(* ===== verification/PyValue.v ===== *)
(** * PyValue: the Python values that [build.py] computes with

    [json.load] gives [create_sensors] a list of dictionaries whose values
    are of any JSON type; the code tests them for truth, compares them,
    and converts them with [float].  This file has the values
    ([value]), floats with their three special values ([pyfloat]; a
    finite float is read as the rational it stands for, rounding is not
    modelled), and the operations of Python the code applies to them, each
    with the exception it raises.

    What Python does with the text of a number ([float(s)],
    [decimal.Decimal(s)]) and what [sqlite3] does with a value bound to an
    [INTEGER PRIMARY KEY] are behaviours of libraries; the class
    [Conversions] states the part of them the theorems rely on, and
    [decimal_literals] is an instance that reads plain decimal literals,
    for the examples. *)

From Stdlib Require Import QArith Qround Qabs Ascii Lia Lqa Morphisms.
From stdpp Require Import base list strings.
From S2P Require Import Prelude Distance PyString.

(** ** Floats *)

Inductive pyfloat : Type :=
  | Finite (q : Q)
  | PosInf
  | NegInf
  | NaN.

(** [a < b] on floats: false when either is [nan]. *)
Definition float_ltb (a b : pyfloat) : bool :=
  match a, b with
  | NaN, _ | _, NaN => false
  | Finite p, Finite q => Qltb p q
  | Finite _, PosInf => true
  | Finite _, NegInf => false
  | PosInf, _ => false
  | NegInf, NegInf => false
  | NegInf, _ => true
  end.

(** [bool(x)] of a float: everything but zero, [nan] included. *)
Definition float_truthy (x : pyfloat) : bool :=
  match x with
  | Finite q => negb (Qeq_bool q 0)
  | _ => true
  end.

(** The integer nearest to [q], the even one of two that are equally
    near. *)
Definition round_half_even (q : Q) : Z :=
  let f := Qfloor q in
  let r := (q - inject_Z f)%Q in
  if Qltb r (1 # 2) then f
  else if Qltb (1 # 2) r then (f + 1)%Z
  else if Z.even f then f else (f + 1)%Z.

(** [round(x, ndigits=6)] of a finite float. *)
Definition round6 (q : Q) : Q :=
  Qred (inject_Z (round_half_even (q * 1000000)) / 1000000).

(** ** Values *)

#[warnings="-register-all"]
Inductive value : Type :=
  | VNone
  | VBool (b : bool)
  | VInt (n : Z)
  | VFloat (x : pyfloat)
  | VStr (s : string)
  | VList (l : list value)
  | VDict (d : list (string * value)).

(** A dictionary with string keys, as [json.load] builds it. *)
Definition dict : Type := list (string * value).

(** [d.get(key)]: [None] when the key is missing. *)
Fixpoint get (key : string) (d : dict) : value :=
  match d with
  | [] => VNone
  | (k, v) :: d' => if String.eqb k key then v else get key d'
  end.

(** [d[key]]: [KeyError] when the key is missing. *)
Fixpoint getitem (key : string) (d : dict) : result value :=
  match d with
  | [] => Raise KeyError
  | (k, v) :: d' => if String.eqb k key then Ok v else getitem key d'
  end.

(** [bool(v)], the test of [if v:] and [if not v:]. *)
Definition truthy (v : value) : bool :=
  match v with
  | VNone => false
  | VBool b => b
  | VInt n => negb (n =? 0)%Z
  | VFloat x => float_truthy x
  | VStr s => negb (String.eqb s "")
  | VList l => match l with [] => false | _ => true end
  | VDict d => match d with [] => false | _ => true end
  end.

(** [v != s] for a string [s]: values of other types are not equal to a
    string. *)
Definition ne_str (v : value) (s : string) : bool :=
  match v with
  | VStr s' => negb (String.eqb s' s)
  | _ => true
  end.

(** A value as an operand of [<] or [>=] with a float: numbers and
    booleans are compared by value, anything else is a [TypeError]. *)
Definition number_of (v : value) : result pyfloat :=
  match v with
  | VBool b => Ok (Finite (if b then 1 else 0))
  | VInt n => Ok (Finite (inject_Z n))
  | VFloat x => Ok x
  | _ => Raise TypeError
  end.

(** [v < x] for a float [x]. *)
Definition lt_float (v : value) (x : pyfloat) : result bool :=
  (a <- number_of v ;; Ok (float_ltb a x))%py.

(** [float(n)] of an integer: [OverflowError] from [2^1024 - 2^970] on,
    where the nearest float would be [2^1024]. *)
Definition float_of_int (n : Z) : result pyfloat :=
  if (Z.abs n <? 2 ^ 1024 - 2 ^ 970)%Z then Ok (Finite (inject_Z n))
  else Raise OverflowError.

(** ** Conversions that libraries make *)

(** The integers that [sqlite3] binds: those of 64 bits, signed. *)
Definition int64b (n : Z) : bool := ((- 2 ^ 63 <=? n) && (n <? 2 ^ 63))%Z.

Class Conversions : Type := {
  (** [float(s)] of a string; [None] is [ValueError]. *)
  float_of_string : string -> option pyfloat;
  (** [decimal.Decimal(s)]; [None] is [decimal.InvalidOperation]. *)
  decimal_of_string : string -> option Q;
  (** The row id that [sqlite3] stores for a value bound to an
      [INTEGER PRIMARY KEY] column of a table with the given ids. *)
  rowid_of_value : list Z -> value -> result Z;
  float_of_string_nan : float_of_string "nan" = Some NaN;
  (** An integer of 64 bits is its own row id; a larger one cannot be
      bound ("Python int too large to convert to SQLite INTEGER"). *)
  rowid_of_value_int ids n :
    rowid_of_value ids (VInt n)
    = if int64b n then Ok n else Raise OverflowError
}.

Section Float.
Context `{Conversions}.

(** [float(v)]. *)
Definition float_of (v : value) : result pyfloat :=
  match v with
  | VBool b => Ok (Finite (if b then 1 else 0))
  | VInt n => float_of_int n
  | VFloat x => Ok x
  | VStr s =>
      match float_of_string s with
      | Some x => Ok x
      | None => Raise ValueError
      end
  | VNone | VList _ | VDict _ => Raise TypeError
  end.

End Float.

(** ** An instance for plain literals *)

Definition lower (a : ascii) : ascii :=
  let n := nat_of_ascii a in
  if (65 <=? n) && (n <=? 90) then ascii_of_nat (n + 32) else a.

(** [float(s)] for [s] a decimal literal, [nan], [inf] or [infinity], with
    a sign and whitespace around it.  Python reads more (exponents,
    underscores): for those this function answers [None]. *)
Definition float_of_literal (s : string) : option pyfloat :=
  let t := strip (String.list_ascii_of_string s) in
  let '(neg, body) :=
    match t with
    | "-"%char :: t' => (true, t')
    | "+"%char :: t' => (false, t')
    | _ => (false, t)
    end in
  let w := String.string_of_list_ascii (lower <$> body) in
  if String.eqb w "nan" then Some NaN
  else if String.eqb w "inf" || String.eqb w "infinity" then
    Some (if neg then NegInf else PosInf)
  else Finite <$> parse_decimal t.

(** [Decimal(s)] for [s] a decimal literal. *)
Definition decimal_of_literal (s : string) : option Q :=
  parse_decimal (strip (String.list_ascii_of_string s)).

(** The row id for an integer, a boolean or [None]: the integer when it
    has 64 bits, 0 or 1, or one more than the largest id of the table.
    Other values are refused here; [sqlite3] converts some of them. *)
Definition rowid_of_literal (ids : list Z) (v : value) : result Z :=
  match v with
  | VInt n => if int64b n then Ok n else Raise OverflowError
  | VBool b => Ok (if b then 1 else 0)%Z
  | VNone => Ok (foldr Z.max 0 ids + 1)%Z
  | _ => Raise IntegrityError
  end.

Definition decimal_literals : Conversions := {|
  float_of_string := float_of_literal;
  decimal_of_string := decimal_of_literal;
  rowid_of_value := rowid_of_literal;
  float_of_string_nan := eq_refl;
  rowid_of_value_int := fun _ _ => eq_refl
|}.

(** ** Rounding *)

Lemma round_half_even_error (q : Q) :
  (Qabs (inject_Z (round_half_even q) - q) <= 1 # 2)%Q.
Proof.
  unfold round_half_even. cbv zeta. pose proof (Qfloor_le q) as Hlo.
  pose proof (Qlt_floor q) as Hhi. rewrite inject_Z_plus in Hhi.
  apply Qabs_Qle_condition.
  destruct (Qltb _ (1 # 2)) eqn:H1;
    [apply Qltb_lt in H1
    |apply Qltb_ge in H1; destruct (Qltb (1 # 2) _) eqn:H2;
       [apply Qltb_lt in H2 | apply Qltb_ge in H2; destruct (Z.even _)]];
    rewrite ?inject_Z_plus; change (inject_Z 1) with 1%Q in *;
    generalize dependent (inject_Z (Qfloor q)); intros; split; lra.
Qed.

Lemma Qltb_comp (a a' b b' : Q) :
  (a == a')%Q -> (b == b')%Q -> Qltb a b = Qltb a' b'.
Proof.
  intros Ea Eb. apply eq_true_iff_eq. by rewrite !Qltb_lt, Ea, Eb.
Qed.

#[export] Instance round_half_even_proper : Proper (Qeq ==> eq) round_half_even.
Proof.
  intros q q' E. unfold round_half_even. cbv zeta. rewrite (Qfloor_comp _ _ E).
  rewrite (Qltb_comp (q - _) (q' - inject_Z (Qfloor q')) (1 # 2) (1 # 2))
    by (by rewrite ?E).
  by rewrite (Qltb_comp (1 # 2) (1 # 2) (q - _) (q' - inject_Z (Qfloor q')))
    by (by rewrite ?E).
Qed.

Lemma round_half_even_inject_Z (n : Z) : round_half_even (inject_Z n) = n.
Proof.
  unfold round_half_even. rewrite Qfloor_Z.
  assert (Qltb (inject_Z n - inject_Z n) (1 # 2) = true) as ->; [|done].
  apply Qltb_lt. lra.
Qed.

(** A rounded coordinate is within half a millionth of the coordinate. *)
Lemma round6_error (q : Q) : (Qabs (round6 q - q) <= 1 # 2000000)%Q.
Proof.
  unfold round6. rewrite Qred_correct.
  pose proof (round_half_even_error (q * 1000000)) as He.
  apply Qabs_Qle_condition in He as [He1 He2]. apply Qabs_Qle_condition.
  set (n := inject_Z (round_half_even (q * 1000000))) in *.
  assert (n / 1000000 == n * (1 # 1000000))%Q as -> by field.
  split; lra.
Qed.

(** Rounding changes nothing in a number of six decimals. *)
Lemma round6_millionths (n : Z) :
  (round6 (inject_Z n / 1000000) == inject_Z n / 1000000)%Q.
Proof.
  unfold round6. rewrite Qred_correct.
  assert (inject_Z n / 1000000 * 1000000 == inject_Z n)%Q as E by field.
  by rewrite E, round_half_even_inject_Z.
Qed.

(** Equal rationals round to the same reduced fraction. *)
#[export] Instance round6_proper : Proper (Qeq ==> eq) round6.
Proof.
  intros q q' E. unfold round6. apply Qred_complete. by rewrite E.
Qed.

*-*-*

Could you return exactly the stretch of the data above that starts at the line with "Definition float_of_int (n" and ends at the line with "(** [float(v)]. *)", both lines included?

Definition float_of_int (n : Z) : result pyfloat :=
  if (Z.abs n <? 2 ^ 1024 - 2 ^ 970)%Z then Ok (Finite (inject_Z n))
  else Raise OverflowError.

(** ** Conversions that libraries make *)

(** The integers that [sqlite3] binds: those of 64 bits, signed. *)
Definition int64b (n : Z) : bool := ((- 2 ^ 63 <=? n) && (n <? 2 ^ 63))%Z.

Class Conversions : Type := {
  (** [float(s)] of a string; [None] is [ValueError]. *)
  float_of_string : string -> option pyfloat;
  (** [decimal.Decimal(s)]; [None] is [decimal.InvalidOperation]. *)
  decimal_of_string : string -> option Q;
  (** The row id that [sqlite3] stores for a value bound to an
      [INTEGER PRIMARY KEY] column of a table with the given ids. *)
  rowid_of_value : list Z -> value -> result Z;
  float_of_string_nan : float_of_string "nan" = Some NaN;
  (** An integer of 64 bits is its own row id; a larger one cannot be
      bound ("Python int too large to convert to SQLite INTEGER"). *)
  rowid_of_value_int ids n :
    rowid_of_value ids (VInt n)
    = if int64b n then Ok n else Raise OverflowError
}.

Section Float.
Context `{Conversions}.

(** [float(v)]. *)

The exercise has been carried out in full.